═════ Data under study ═════

(** * DAG task scheduling: FCFS, HEFT and the QIPSO evaluator

    A shallow embedding of the scheduling core of the repository
    ([src/algorithms/QIPSO.py], [First_come_first_server.py], [heft.py]).

    Conventions.
    - Python floats are idealised as exact rationals ([Q]); results are
      compared with [==].  Rounding is outside the model, and so are
      attributes that are infinite or not a number; the best score of the
      optimizer, which starts at infinity, has a type of its own.
    - A Python [dict] is an association list kept in insertion order:
      assigning to an existing key updates it in place, a new key is appended.
    - A Python exception is the [Raise] branch of [result]. *)

From Stdlib Require Import QArith Qminmax Qabs List String Lia ZArith Bool.
From Stdlib Require Import Permutation.
Import ListNotations.
Open Scope string_scope.
Open Scope list_scope.
Open Scope Q_scope.

Set Implicit Arguments.

(** ** Exceptions and the error monad *)

Inductive exn : Type :=
| ValueError
| IndexError
| KeyError
| TypeError
| ZeroDivisionError
| RecursionError
| NetworkXUnfeasible.

Inductive result (A : Type) : Type :=
| Ok (a : A)
| Raise (e : exn).

Arguments Ok {A} a.
Arguments Raise {A} e.
Definition handleAdminApi (pf : platform) (kv : gmap jsstring jsstring)
    (req : request) (action : jsstring)
  : outcome (response * gmap jsstring jsstring) :=
  let* authResult := checkAuth kv req in
  match authResult with
  | AuthFail message st => Return (message_response st false message, kv)
  | AuthOk =>
      match (if str_eqb (req_method req) (lit "POST")
             then JSON_parse (req_body req) else Some (VObj [])) with
      | None => Return (message_response 400 false (lit "Invalid JSON body"), kv)
      | Some body =>
          let configStr :=
            match present (kv_get kv CONFIG) with
            | Some s => s
            | None => lit "{}"
            end in
          let* config := parse configStr in
          if str_eqb action (lit "login") then
            Return (message_response 200 true (lit "Login successful"), kv)
          else if str_eqb action (lit "saveConfig") then
            let* password := get_prop body (lit "password") in
            let* subPath := get_prop body (lit "subPath") in
            let* adminPath := get_prop body (lit "adminPath") in
            let* old := get_prop config (lit "password") in
            let* oldPassword := get_prop body (lit "oldPassword") in
            if truthy old && negb (strict_eq old oldPassword) then
              Return (message_response 403 false msg_old_password, kv)
            else if negb (truthy password) || negb (truthy subPath)
                    || negb (truthy adminPath) then
              Return (message_response 400 false msg_all_required, kv)
            else
              let newConfig :=
                VObj [ (lit "password", password); (lit "subPath", subPath);
                       (lit "adminPath", adminPath) ] in
              Return (message_response 200 true msg_config_saved,
                      <[CONFIG := JSON_stringify newConfig]> kv)
          else if str_eqb action (lit "getConfig") then
            let* data :=
              match config with
              | VUndefined | VNull => Throw TypeError
              | VObj props => Return (VObj (delete_own (lit "password") props))
              | _ => Return config
              end in
            let isConfigured :=
              match present (kv_get kv CONFIG) with
              | Some _ => true
              | None => false
              end in
            Return (json_response 200
                      (VObj [ (lit "success", VBool true); (lit "data", data);
                              (lit "isConfigured", VBool isConfigured) ]), kv)
          else if str_eqb action (lit "getGroups") then
            let keys := pf_list pf SUBS_GROUP kv in
            let groups := omap (group_summary kv) keys in
            Return (json_response 200
                      (VObj [(lit "success", VBool true); (lit "data", VArr groups)]), kv)
          else if str_eqb action (lit "getGroupDetails") then
            let* id := get_prop body (lit "id") in
            let* id_text := ToString id in
            match present (kv_get kv (SUBS_GROUP ++ id_text)) with
            | None => Return (message_response 404 false (lit "Group not found"), kv)
            | Some groupDataStr =>
                let* data := parse groupDataStr in
                Return (json_response 200
                          (VObj [(lit "success", VBool true); (lit "data", data)]), kv)
            end
          else if str_eqb action (lit "saveGroup") then
            let* id := get_prop body (lit "id") in
            let* name := get_prop body (lit "name") in
            let* links := get_prop body (lit "links") in
            if negb (truthy name) || negb (is_array links) then
              Return (message_response 400 false (lit "Invalid group data"), kv)
            else
              let groupId := or_else id (VStr (pf_randomUUID pf)) in
              let* groupId_text := ToString groupId in
              Return (json_response 200
                        (VObj [ (lit "success", VBool true);
                                (lit "message", VStr (lit "Group saved"));
                                (lit "id", groupId) ]),
                      <[SUBS_GROUP ++ groupId_text :=
                          JSON_stringify (VObj [(lit "name", name); (lit "links", links)])]> kv)
          else if str_eqb action (lit "deleteGroup") then
            let* id := get_prop body (lit "id") in
            let* id_text := ToString id in
            Return (message_response 200 true (lit "Group deleted"),
                    delete (SUBS_GROUP ++ id_text) kv)
          else if str_eqb action (lit "batchImport") then
            let* groupId := get_prop body (lit "groupId") in
            let* xrayConfig := get_prop body (lit "xrayConfig") in
            let* groupId_text := ToString groupId in
            match present (kv_get kv (SUBS_GROUP ++ groupId_text)) with
            | None => Return (message_response 404 false (lit "Group not found"), kv)
            | Some groupDataStr =>
                let nodes :=
                  match ToString xrayConfig with
                  | Return text => parseXrayConfig text
                  | Throw _ => []
                  end in
                match nodes with
                | [] => Return (message_response 400 false msg_no_nodes, kv)
                | _ =>
                    let* importedNodesContent := btoa_or_throw (join [nl] nodes) in
                    let dataUrl := lit "data:text/plain;base64," ++ importedNodesContent in
                    let* groupData := parse groupDataStr in
                    let* links := get_prop groupData (lit "links") in
                    match groupData, links with
                    | VObj props, VArr l =>
                        let groupData' :=
                          VObj (obj_set (lit "links") (VArr (l ++ [VStr dataUrl])) props) in
                        Return (message_response 200 true (msg_imported (length nodes)),
                                <[SUBS_GROUP ++ groupId_text := JSON_stringify groupData']> kv)
                    | _, _ => Throw TypeError
                    end
                end
            end
          else
            Return (message_response 404 false (lit "Unknown API action"), kv)
      end
  end.
(** * Porthole: the local service gateway of [server.js]

    A shallow embedding of the port scanner, the process lifecycle
    controller, the tunnel session manager and the request router of
    [server.js], followed by the properties of the specification that
    are stated about them.

    Conventions of the embedding

    - JavaScript numbers that hold ports, indices and exit codes are [Z].
    - JavaScript strings are [string]; only the string methods the
      source calls are defined, in module [Js].
    - A [try { ... } catch] block is a [completion]: [Normal v] or
      [Throw msg].
    - Everything the program learns from outside (a socket event, the
      output of [lsof], the agent's HTTP replies, the events of the
      spawned agent) is an explicit argument of the function that
      consumes it; everything it does to the outside is returned as
      data. *)

From Stdlib Require Import ZArith List String Ascii Bool Lia.
From Stdlib Require Import Decimal DecimalString DecimalZ.
Import ListNotations.

Local Open Scope string_scope.
Local Open Scope Z_scope.

(* ================================================================== *)
(** * JavaScript strings *)
(* ================================================================== *)

Module Js.

(** [s.slice(n)] on a string, for [0 <= n]. *)
Fixpoint slice (n : nat) (s : string) : string :=
  match n, s with
  | O, _ => s
  | S _, EmptyString => EmptyString
  | S k, String _ t => slice k t
  end.

(** [s.startsWith(p)]. *)
Fixpoint startsWith (p s : string) : bool :=
  match p, s with
  | EmptyString, _ => true
  | String _ _, EmptyString => false
  | String a p', String b s' => Ascii.eqb a b && startsWith p' s'
  end.
(* ===== verification/_CoqProject ===== *)
-Q . S2P
Prelude.v
Locks.v
GoStrings.v
GoSort.v
NetIP.v
GoURL.v
GoJSON.v
Kube.v
Client.v
Provider.v
IPAM.v
Status.v
Backends.v
Store.v
Render.v
ExternalIPs.v
Engine.v
FilePath.v
Apply.v
IPAttach.v
GoTime.v
Config.v
Metrics.v
Controller.v
Convergence.v
Cache.v
Effects.v
WorkQueue.v
HTTPApi.v
DataplaneAPI.v
HAProxyProvider.v
ControllerMain.v
DataplaneConfig.v
Dataplane.v
Server.v
DataplaneMain.v
StartupLog.v
System.v
Progress.v
Settling.v
Concurrency.v
TestUtils.v
Witnesses.v
LoopWitnesses.v
Lemma url_Parse_opaque s u : url_Parse s = Some u → urlHost u ≠ "" → urlOpaque u = "".
Proof.
  unfold url_Parse. destruct (cut "#"%char (bytes s)) as [raw frag].
  destruct (parse false raw) as [u0|] eqn:Hp; [|done]. cbn [mbind option_bind]. pose proof (parse_opaque _ _ Hp) as Hop.
  intros Hu. assert (urlOpaque u = urlOpaque u0 ∧ urlHost u = urlHost u0) as [-> ->]; [|done].
  destruct frag as [[|c f]|]; [by injection Hu as <-| |by injection Hu as <-].
  destruct (unescape_go (c :: f)); [|done]. by injection Hu as <-.
Qed.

═════

> Instructions for the task
Every line above that contains the word "importedNodesContent" should be reported.

> Expected answer
                    let* importedNodesContent := btoa_or_throw (join [nl] nodes) in
                    let dataUrl := lit "data:text/plain;base64," ++ importedNodesContent in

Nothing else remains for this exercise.